▶ _THE PROBLEM_: Within the entries that follow, show each line where the word "injectContent" occurs.

*** Begin section ***

(** ** What a run does *)

(** From a configuration on, the exit status is 0, 1 or 2, and it is 2
    only under fail-on-diff, after the input, the file, the template and
    the injection succeeded with a content that differs from the file. *)
Lemma main_exit_status (cfg : config) (w : World) :
  let out := main parseActions executeActions cfg w in
  (exitCode out = 0 \/ exitCode out = 1 \/ exitCode out = 2) /\
  (exitCode out = 2 ->
   failOnDiff cfg = true /\ fileWrite out = None /\
   exists input oldContent content updatedContent,
     stdinRead w = inl input /\
     readFile w (filename cfg) = inl oldContent /\
     applyTemplate parseActions executeActions (template cfg) input = Ok content /\
     injectContent oldContent content (tagStart (ID cfg)) (tagEnd (ID cfg))
     = Ok updatedContent /\
     updatedContent <> oldContent).
Proof.
  run_cases cfg w; (split; [auto|]); intros E; try discriminate E.
  split; [reflexivity|]. split; [reflexivity|].
  exists input, old, content, updated. repeat split; try assumption.
  apply eqbStr_false in Heq. congruence.
Qed.

(** A run hands a content to [os.WriteFile] only when neither flag is
    set, and the content is then the result of the injection into the
    file's content and differs from it. *)
Theorem main_writes_only_changes (cfg : config) (w : World) (c : gostring) :
  fileWrite (main parseActions executeActions cfg w) = Some c ->
  failOnDiff cfg = false /\ printOnly cfg = false /\
  exists input oldContent content,
    stdinRead w = inl input /\
    readFile w (filename cfg) = inl oldContent /\
    applyTemplate parseActions executeActions (template cfg) input = Ok content /\
    injectContent oldContent content (tagStart (ID cfg)) (tagEnd (ID cfg)) = Ok c /\
    c <> oldContent.
Proof.
  run_cases cfg w; intros E; try discriminate E; injection E as <-;
    (split; [reflexivity|]); (split; [reflexivity|]);
    exists input, old, content; repeat split; try assumption;
    apply eqbStr_false in Heq; congruence.
Qed.

(** From a configuration on, standard error is empty exactly when the
    exit status is 0, and another status leaves standard output empty. *)
Lemma main_streams (cfg : config) (w : World) :
  let out := main parseActions executeActions cfg w in
  (exitCode out = 0 <-> stderr out = []) /\
  (exitCode out <> 0 -> stdout out = []).
Proof.
  run_cases cfg w; (split; [split; intros E|intros E]);
    try reflexivity; try discriminate E; try (exfalso; now apply E).
  apply app_eq_nil in E as [_ E]. discriminate E.
Qed.

(** Under print-only without fail-on-diff, a run that computes a content
    writes no file and ends with status 0.  It prints the computed
    document when it differs from the file; when it is the file's content,
    it prints the no-change line instead of the document. *)
Theorem main_print_only
  (cfg : config) (w : World) (input oldContent content updatedContent : gostring) :
  stdinRead w = inl input ->
  readFile w (filename cfg) = inl oldContent ->
  applyTemplate parseActions executeActions (template cfg) input = Ok content ->
  injectContent oldContent content (tagStart (ID cfg)) (tagEnd (ID cfg))
  = Ok updatedContent ->
  failOnDiff cfg = false ->
  printOnly cfg = true ->
  let out := main parseActions executeActions cfg w in
  exitCode out = 0 /\ fileWrite out = None /\ stderr out = [] /\
  (updatedContent <> oldContent -> stdout out = updatedContent) /\
  (updatedContent = oldContent -> stdout out = msgNoChange (filename cfg)).
Proof.
  intros Hin Hfile Htmpl Hinj Hfail Hprint out. subst out.
  unfold main, readStdin, fileContent. rewrite Hin, Hfile, Htmpl, Hinj. cbv zeta.
  destruct (eqbStr oldContent updatedContent) eqn:Heq.
  - apply eqbStr_true in Heq. cbn. repeat split; try reflexivity. congruence.
  - apply eqbStr_false in Heq. rewrite Hfail, Hprint. cbn.
    repeat split; try reflexivity. congruence.
Qed.
Definition bump (r : row) : row :=
  mkRow (id r) (chinese r) (english r) (category r) (confidence r)
        (usage_count r + 1).

(** [UPDATE glossary SET usage_count = usage_count + 1 WHERE chinese = ?] *)
Definition update_usage (chinese_text : str) (s : store) : store :=
  mkStore (map (fun r => if PyStr.eqb (chinese r) chinese_text
                         then bump r else r) (rows s))
          (last_id s).

(** *** Methods *)

Definition default_terms : list (str * str * str * Q) :=
  [ ([0x542F; 0x52A8]%N, lit "Start", lit "automation", 1.0%Q);
    ([0x505C; 0x6B62]%N, lit "Stop", lit "automation", 1.0%Q);
    ([0x6682; 0x505C]%N, lit "Pause", lit "automation", 1.0%Q);
    ([0x590D; 0x4F4D]%N, lit "Reset", lit "automation", 1.0%Q);
    ([0x62A5; 0x8B66]%N, lit "Alarm", lit "automation", 1.0%Q);
    ([0x6545; 0x969C]%N, lit "Fault", lit "automation", 1.0%Q);
    ([0x8FD0; 0x884C]%N, lit "Run", lit "automation", 1.0%Q);
    ([0x624B; 0x52A8]%N, lit "Manual", lit "automation", 1.0%Q);
    ([0x81EA; 0x52A8]%N, lit "Auto", lit "automation", 1.0%Q);
    ([0x7A0B; 0x5E8F]%N, lit "Program", lit "plc", 1.0%Q);
    ([0x4E0B; 0x8F7D]%N, lit "Download", lit "plc", 1.0%Q);
    ([0x4E0A; 0x4F20]%N, lit "Upload", lit "plc", 1.0%Q);
    ([0x76D1; 0x63A7]%N, lit "Monitor", lit "plc", 1.0%Q);
    ([0x8C03; 0x8BD5]%N, lit "Debug", lit "plc", 1.0%Q);
    ([0x4EFF; 0x771F]%N, lit "Simulation", lit "plc", 1.0%Q);
    ([0x4F3A; 0x670D]%N, lit "Servo", lit "motor", 1.0%Q);
    ([0x7535; 0x673A]%N, lit "Motor", lit "motor", 1.0%Q);
    ([0x901F; 0x5EA6]%N, lit "Speed", lit "motor", 1.0%Q);
    ([0x4F4D; 0x7F6E]%N, lit "Position", lit "motor", 1.0%Q);
    ([0x626D; 0x77E9]%N, lit "Torque", lit "motor", 1.0%Q);
    ([0x7F16; 0x7801; 0x5668]%N, lit "Encoder", lit "motor", 1.0%Q);
    ([0x754C; 0x9762]%N, lit "Interface", lit "hmi", 1.0%Q);
    ([0x753B; 0x9762]%N, lit "Screen", lit "hmi", 1.0%Q);
    ([0x6309; 0x94AE]%N, lit "Button", lit "hmi", 1.0%Q);
    ([0x6307; 0x793A; 0x706F]%N, lit "Indicator", lit "hmi", 1.0%Q);
    ([0x6570; 0x503C]%N, lit "Value", lit "hmi", 1.0%Q);
    ([0x786E; 0x5B9A]%N, lit "OK", lit "ui", 1.0%Q);
    ([0x53D6; 0x6D88]%N, lit "Cancel", lit "ui", 1.0%Q);
    ([0x8BBE; 0x7F6E]%N, lit "Settings", lit "ui", 1.0%Q);
    ([0x914D; 0x7F6E]%N, lit "Configuration", lit "ui", 1.0%Q);
    ([0x53C2; 0x6570]%N, lit "Parameter", lit "ui", 1.0%Q);
    ([0x9009; 0x9879]%N, lit "Option", lit "ui", 1.0%Q);
    ([0x83DC; 0x5355]%N, lit "Menu", lit "ui", 1.0%Q);
    ([0x5DE5; 0x5177]%N, lit "Tools", lit "ui", 1.0%Q);
    ([0x5E2E; 0x52A9]%N, lit "Help", lit "ui", 1.0%Q);
    ([0x5173; 0x4E8E]%N, lit "About", lit "ui", 1.0%Q) ].

(** [conn.executemany('INSERT OR IGNORE ...', default_terms)] *)
Definition load_default_terms_body (f : fault) (s : store)
  : outcome (unit * store) :=
  if stmt_ok f 0
  then Returned (tt, fold_left (fun acc t => insert_or_ignore t acc)
                               default_terms s)
  else Raised.

(** [IndustrialGlossary._load_default_terms] *)
Definition load_default_terms (w : world) : world :=
  let (f, w1) := next_fault w in
  match with_connection f (load_default_terms_body f) (db w1) with
  | (Returned _, s') =>
      log (InfoLoadedDefaults (List.length default_terms)) (set_db s' w1)
  | (Raised, _) => log ErrorLoadingDefaults w1
  end.

Definition lookup_body (f : fault) (chinese_text : str) (s : store)
  : outcome (list hit * store) :=
  if stmt_ok f 0 then
    let results := select_rows chinese_text s in
    match results with
    | [] => Returned ([], s)
    | _ :: _ =>
        if stmt_ok f 1
        then Returned (map to_hit results, update_usage chinese_text s)
        else Raised
    end
  else Raised.

(** [IndustrialGlossary.lookup] *)
Definition lookup (chinese_text : str) (w : world) : list hit * world :=
  let (f, w1) := next_fault w in
  match with_connection f (lookup_body f chinese_text) (db w1) with
  | (Returned results, s') => (results, set_db s' w1)
  | (Raised, _) => ([], log (ErrorLookingUp chinese_text) w1)
  end.

Definition add_term_body (f : fault) (t : str * str * str * Q) (s : store)
  : outcome (unit * store) :=
  if stmt_ok f 0 then Returned (tt, insert_or_replace t s) else Raised.

(** [IndustrialGlossary.add_term]; [category] defaults to ['custom'] and
    [confidence] to [1.0] at the call sites that leave them out. *)
Definition add_term (chinese english category : str) (confidence : Q)
           (w : world) : world :=
  let (f, w1) := next_fault w in
  match with_connection f
          (add_term_body f (chinese, english, category, confidence))
          (db w1) with
  | (Returned _, s') => log (InfoAddedTerm chinese english) (set_db s' w1)
  | (Raised, _) => log ErrorAddingTerm w1
  end.

(** What a [GlossaryEntry] of the design document shows of a row. *)
Definition entry : Type := (str * str * str * Q * N)%type.

Definition entry_of (r : row) : entry :=
  (chinese r, english r, category r, confidence r, usage_count r).

Definition entries (s : store) : list entry := map entry_of (rows s).

(** [usage_count] of the row that holds the pair, if there is one. *)
Definition usage_of (c e : str) (s : store) : option N :=
  option_map usage_count (find (same_pair c e) (rows s)).

(** Number of rows that hold the pair. *)
Definition count_pair (c e : str) (s : store) : nat :=
  List.length (filter (same_pair c e) (rows s)).


(** *** Sequences of glossary operations *)

Inductive operation : Type :=
| Lookup (chinese_text : str)
| AddTerm (chinese english category : str) (confidence : Q)
| LoadDefaultTerms.

Definition perform (o : operation) (w : world) : world :=
  match o with
  | Lookup chinese_text => snd (lookup chinese_text w)
  | AddTerm c e cat conf => add_term c e cat conf w
  | LoadDefaultTerms => load_default_terms w
  end.

Definition perform_all (ops : list operation) (w : world) : world :=
  fold_left (fun acc o => perform o acc) ops w.

(** The operation is an [add_term] of the pair. *)
Definition writes_pair (c e : str) (o : operation) : bool :=
  match o with
  | AddTerm c' e' _ _ => PyStr.eqb c' c && PyStr.eqb e' e
  | _ => false
  end.

End Glossary.

(* ================================================================== *)
(** ** Translation engines and the TranslationManager *)

Module Translation.

(** [class TranslationResult] *)
Record TranslationResult : Type := mkResult {
  original_text : str;
  translated_text : str;
  confidence : Q;
  source_lang : str;
  target_lang : str;
  glossary_matches : list str
}.

(** [TranslationResult(text, text, 0.0)]: the other fields take the
    defaults of [__init__]. *)
Definition failed (text : str) : TranslationResult :=
  mkResult text text 0.0%Q (lit "auto") (lit "en") [].

(** [class TranslationEngine(ABC)] *)
Class TranslationEngine (E : Type) : Type := {
  translate : E -> str -> str -> str -> TranslationResult;
  is_available : E -> bool
}.

(** *** GoogleTranslateEngine *)

(** What [self.translator.translate(text, src=..., dest=...)] returns:
    [result.text] and [result.src]. *)
Record google_reply : Type := mkReply {
  reply_text : str;
  reply_src : str
}.

(** [self.translator] is [None] when [googletrans] could not be set up. *)
Record GoogleTranslateEngine : Type := mkGoogle {
  translator : option (str -> str -> str -> outcome google_reply)
}.

Definition google_is_available (g : GoogleTranslateEngine) : bool :=
  match translator g with Some _ => true | None => false end.

Definition google_translate (g : GoogleTranslateEngine)
           (text source_lang target_lang : str) : TranslationResult :=
  match translator g with
  | None => failed text
  | Some tr =>
      let source_lang :=
        if PyStr.eqb source_lang (lit "zh") then lit "zh-cn" else source_lang in
      match tr text source_lang target_lang with
      | Returned result =>
          mkResult text (reply_text result) 0.9%Q (reply_src result)
                   target_lang []
      | Raised => failed text
      end
  end.

#[export] Instance google_engine : TranslationEngine GoogleTranslateEngine :=
  {| translate := google_translate; is_available := google_is_available |}.

(** *** OpenAITranslationEngine *)

(** [self.client] stands for the chat completion issued for a text (the
    prompt is a fixed frame around the text); it returns
    [response.choices[0].message.content]. *)
Record OpenAITranslationEngine : Type := mkOpenAI {
  api_key : option str;
  client : option (str -> outcome str)
}.

Definition openai_is_available (o : OpenAITranslationEngine) : bool :=
  match client o, api_key o with
  | Some _, Some _ => true
  | _, _ => false
  end.

Definition newline : char := 0x0A%N.

Fixpoint rest_of_line (s : str) : str :=
  match s with
  | [] => []
  | c :: s' => if N.eqb c newline then [] else c :: rest_of_line s'
  end.

(** [(.+?)(?:\n|$)] tried at the head of [s] *)
Definition group_at (s : str) : option str :=
  match s with
  | [] => None
  | c :: s' => if N.eqb c newline then None else Some (c :: rest_of_line s')
  end.

(** [\s*(.+?)(?:\n|$)]: the longest run of white space after which the
    group matches *)
Fixpoint spaces_then_group (s : str) : option str :=
  match s with
  | [] => None
  | c :: s' =>
      if isspace c then
        match spaces_then_group s' with
        | Some g => Some g
        | None => group_at s
        end
      else group_at s
  end.
Lemma i64_small z : - 2 ^ 63 <= z < 2 ^ 63 -> i64 z = z.
Proof. intros; unfold i64. rewrite Z.mod_small; lia. Qed.

Lemma u16_bound z : 0 <= u16 z < 65536.
Proof. unfold u16. pose proof (Z.mod_pos_bound z (2 ^ 16)). lia. Qed.
Lemma u32_bound z : 0 <= u32 z < 4294967296.
Proof. unfold u32. pose proof (Z.mod_pos_bound z (2 ^ 32)). lia. Qed.

Lemma u64_bound z : 0 <= u64 z < 2 ^ 64.
Proof. unfold u64. apply Z.mod_pos_bound. lia. Qed.

Lemma i32_bound z : - 2 ^ 31 <= i32 z < 2 ^ 31.
Proof. unfold i32. pose proof (Z.mod_pos_bound (z + 2 ^ 31) (2 ^ 32)). lia. Qed.
Lemma i64_bound z : - 2 ^ 63 <= i64 z < 2 ^ 63.
Proof. unfold i64. pose proof (Z.mod_pos_bound (z + 2 ^ 63) (2 ^ 64)). lia. Qed.

(** Conversions forget the bits above: reading a narrower type from the image of
    a wider one. *)
Lemma u32_u64 z : u32 (u64 z) = u32 z.
Proof. unfold u32, u64. apply Z.mod_mod_divide. by exists (2 ^ 32). Qed.
Lemma i32_u64 z : i32 (u64 z) = i32 z.
Proof.
  unfold i32, u64. rewrite (Zplus_mod (z mod 2 ^ 64)), Z.mod_mod_divide by (by exists (2 ^ 32)).
  by rewrite <- Zplus_mod.
Qed.
Lemma i64_u64 z : i64 (u64 z) = i64 z.
Proof. unfold i64, u64. by rewrite Zplus_mod_idemp_l. Qed.

(** Two halves of a word: [or] is [+] when the low half has room. *)
Lemma lor_shift32 a b : 0 <= b < 2 ^ 32 -> Z.lor (a * 2 ^ 32) b = a * 2 ^ 32 + b.
Proof.
  intros Hb. assert (Z.land (a * 2 ^ 32) b = 0) as Hland.
  { apply Z.bits_inj'. intros n Hn. rewrite Z.land_spec, Z.bits_0. destruct (decide (n < 32)).
    - by rewrite Z.mul_pow2_bits_low.
    - rewrite (Z.bits_above_log2 b); [apply andb_false_r|lia|].
      destruct (decide (b = 0)) as [->|]; [simpl; lia|]. apply Z.log2_lt_pow2; [lia|].
      apply Z.lt_le_trans with (2 ^ 32); [lia|]. apply Z.pow_le_mono_r; lia. }
  pose proof (Z.add_lor_land (a * 2 ^ 32) b). lia.
Qed.

Lemma ntohs_htons v rest :
  0 <= v < 65536 -> read_u16 (htons_bytes v ++ rest) = Some v.
Proof.
  intros H. unfold htons_bytes, read_u16, ntohs_bytes; simpl.
  rewrite u16_small by lia. f_equal.
  pose proof (Z.div_mod v 256). lia.
Qed.


Lemma wp_zoom {S T A} (get : T -> S) put (m : M S A) Q t :
  wp m (fun a s' => Q a (put s' t)) (get t) -> wp (zoom get put m) Q t.
Proof. unfold wp, zoom. by destruct (m (get t)) as [[]|]. Qed.
(** The jumps of a case go to cases. *)
Definition jump_ok (t : Z) : Prop := 0 < t < 2 ^ 14 /\ t <= cutoff /\ is_Some (switch cases t).
Record table_ok : Prop := {
  ok_jumps : Forall (fun c => Forall jump_ok (c_next c)) cases;
  ok_reads : Forall (fun c => reader_ok (c_read c)) cases
}.

Lemma switch_in t c : switch cases t = Some c -> c ∈ cases /\ c_tag c = t.
Proof.
  unfold switch. destruct (list_find _ cases) as [[i c']|] eqn:E; simpl; [|done].
  destruct (Z.eqb_spec (c_tag c') t); [|done]. intros [= <-]. split; [|done].
  apply list_find_Some in E as (E & _ & _). by eapply list_elem_of_lookup_2.
Qed.

Lemma switch_reader t c : table_ok -> switch cases t = Some c -> reader_ok (c_read c).
Proof. intros Hok [Hc _]%switch_in. exact (proj1 (Forall_forall _ _) (ok_reads Hok) _ Hc). Qed.

Context {tag_bytes varint : Z -> bytes} `{!WireLaws tag_bytes varint}.

Lemma tag_bytes_length t : 0 < t < 2 ^ 14 -> (1 <= length (tag_bytes t))%nat.
Proof.
  intros Ht. destruct (decide (t < 2 ^ 7)); [rewrite length_tag_1 by lia|rewrite length_tag_2 by lia]; lia.
Qed.

Lemma expect_tag ts b t b' : expect ts b = Some (t, b') -> t ∈ ts /\ b = tag_bytes t ++ b'.
Proof.
  induction ts as [|t' ts IH]; simpl; [done|]. destruct (ExpectTag t' b) as [b1|] eqn:E.
  - intros [= <- <-]. split; [left|]. by apply ExpectTag_tag.
  - intros [Hin ->]%IH. split; [by right|done].
Qed.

*** End section ***

▶ _PROBLEM SOLUTION_:
     injectContent oldContent content (tagStart (ID cfg)) (tagEnd (ID cfg))
    injectContent oldContent content (tagStart (ID cfg)) (tagEnd (ID cfg)) = Ok c /\
  injectContent oldContent content (tagStart (ID cfg)) (tagEnd (ID cfg))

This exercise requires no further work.